(Provided information begins)
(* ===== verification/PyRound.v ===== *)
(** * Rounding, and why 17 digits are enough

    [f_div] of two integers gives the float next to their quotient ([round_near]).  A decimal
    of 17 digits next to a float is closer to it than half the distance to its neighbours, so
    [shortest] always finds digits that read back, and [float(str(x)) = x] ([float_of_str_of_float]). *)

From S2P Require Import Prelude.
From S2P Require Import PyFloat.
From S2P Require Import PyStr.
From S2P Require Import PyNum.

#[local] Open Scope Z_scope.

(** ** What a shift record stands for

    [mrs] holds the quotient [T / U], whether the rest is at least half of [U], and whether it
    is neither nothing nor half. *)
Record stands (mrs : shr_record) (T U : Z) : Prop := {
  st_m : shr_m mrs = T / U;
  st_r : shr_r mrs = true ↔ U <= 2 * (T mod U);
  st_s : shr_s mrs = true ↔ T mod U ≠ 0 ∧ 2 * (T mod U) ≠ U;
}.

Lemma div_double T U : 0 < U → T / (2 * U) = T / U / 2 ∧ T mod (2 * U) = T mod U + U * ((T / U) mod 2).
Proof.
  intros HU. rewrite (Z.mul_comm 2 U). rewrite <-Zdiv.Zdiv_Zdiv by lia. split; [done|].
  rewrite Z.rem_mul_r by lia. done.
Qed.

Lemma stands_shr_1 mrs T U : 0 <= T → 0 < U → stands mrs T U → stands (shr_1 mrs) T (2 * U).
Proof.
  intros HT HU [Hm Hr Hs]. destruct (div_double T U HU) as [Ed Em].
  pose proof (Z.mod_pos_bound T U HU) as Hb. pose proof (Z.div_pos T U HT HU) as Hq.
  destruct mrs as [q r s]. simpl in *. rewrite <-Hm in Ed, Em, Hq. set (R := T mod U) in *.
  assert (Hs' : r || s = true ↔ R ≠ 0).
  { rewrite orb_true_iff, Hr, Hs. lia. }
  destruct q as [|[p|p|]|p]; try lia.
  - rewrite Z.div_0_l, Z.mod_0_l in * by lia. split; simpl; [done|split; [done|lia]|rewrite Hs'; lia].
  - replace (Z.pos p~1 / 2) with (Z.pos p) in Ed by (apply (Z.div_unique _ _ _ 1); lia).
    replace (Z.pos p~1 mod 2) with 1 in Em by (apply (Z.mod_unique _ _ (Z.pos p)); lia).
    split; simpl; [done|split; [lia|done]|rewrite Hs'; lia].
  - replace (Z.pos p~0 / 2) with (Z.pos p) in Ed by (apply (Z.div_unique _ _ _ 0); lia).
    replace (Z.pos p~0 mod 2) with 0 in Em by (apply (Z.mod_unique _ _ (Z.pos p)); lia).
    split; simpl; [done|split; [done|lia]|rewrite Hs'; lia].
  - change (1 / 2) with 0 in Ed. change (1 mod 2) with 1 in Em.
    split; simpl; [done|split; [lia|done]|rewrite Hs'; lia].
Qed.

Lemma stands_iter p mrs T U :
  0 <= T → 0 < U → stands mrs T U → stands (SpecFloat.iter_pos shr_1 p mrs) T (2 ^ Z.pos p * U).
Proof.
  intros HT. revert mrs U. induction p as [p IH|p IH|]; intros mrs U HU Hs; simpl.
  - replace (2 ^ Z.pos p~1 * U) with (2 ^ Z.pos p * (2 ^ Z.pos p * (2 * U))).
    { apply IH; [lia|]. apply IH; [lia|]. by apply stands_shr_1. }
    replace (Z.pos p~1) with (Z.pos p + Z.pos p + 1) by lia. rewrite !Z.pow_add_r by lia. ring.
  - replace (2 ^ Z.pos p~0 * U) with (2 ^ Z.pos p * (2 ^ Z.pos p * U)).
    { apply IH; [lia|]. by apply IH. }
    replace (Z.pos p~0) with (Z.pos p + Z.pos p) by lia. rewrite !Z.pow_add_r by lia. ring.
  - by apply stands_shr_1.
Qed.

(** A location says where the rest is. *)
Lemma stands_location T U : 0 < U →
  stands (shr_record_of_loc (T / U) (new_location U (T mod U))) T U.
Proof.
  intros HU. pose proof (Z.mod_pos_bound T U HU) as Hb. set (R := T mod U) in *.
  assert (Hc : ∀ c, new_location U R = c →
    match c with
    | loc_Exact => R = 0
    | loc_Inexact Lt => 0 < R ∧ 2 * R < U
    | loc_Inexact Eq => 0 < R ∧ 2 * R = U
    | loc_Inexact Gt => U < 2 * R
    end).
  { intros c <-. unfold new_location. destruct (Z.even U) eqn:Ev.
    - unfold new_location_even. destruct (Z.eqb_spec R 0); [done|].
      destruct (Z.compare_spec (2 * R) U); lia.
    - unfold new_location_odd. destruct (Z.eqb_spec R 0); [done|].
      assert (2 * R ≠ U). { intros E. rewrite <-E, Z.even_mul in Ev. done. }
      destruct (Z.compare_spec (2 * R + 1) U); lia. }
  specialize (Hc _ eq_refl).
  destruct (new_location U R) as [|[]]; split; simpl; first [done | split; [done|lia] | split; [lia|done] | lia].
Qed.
(Provided information ends)
* **Work to be completed**: Transcribe the lines above between the line holding "- change (1" and the line holding "intros HT. revert", inclusive, exactly as they stand and with nothing added.

* **Solution below**:
  - change (1 / 2) with 0 in Ed. change (1 mod 2) with 1 in Em.
    split; simpl; [done|split; [lia|done]|rewrite Hs'; lia].
Qed.

Lemma stands_iter p mrs T U :
  0 <= T → 0 < U → stands mrs T U → stands (SpecFloat.iter_pos shr_1 p mrs) T (2 ^ Z.pos p * U).
Proof.
  intros HT. revert mrs U. induction p as [p IH|p IH|]; intros mrs U HU Hs; simpl.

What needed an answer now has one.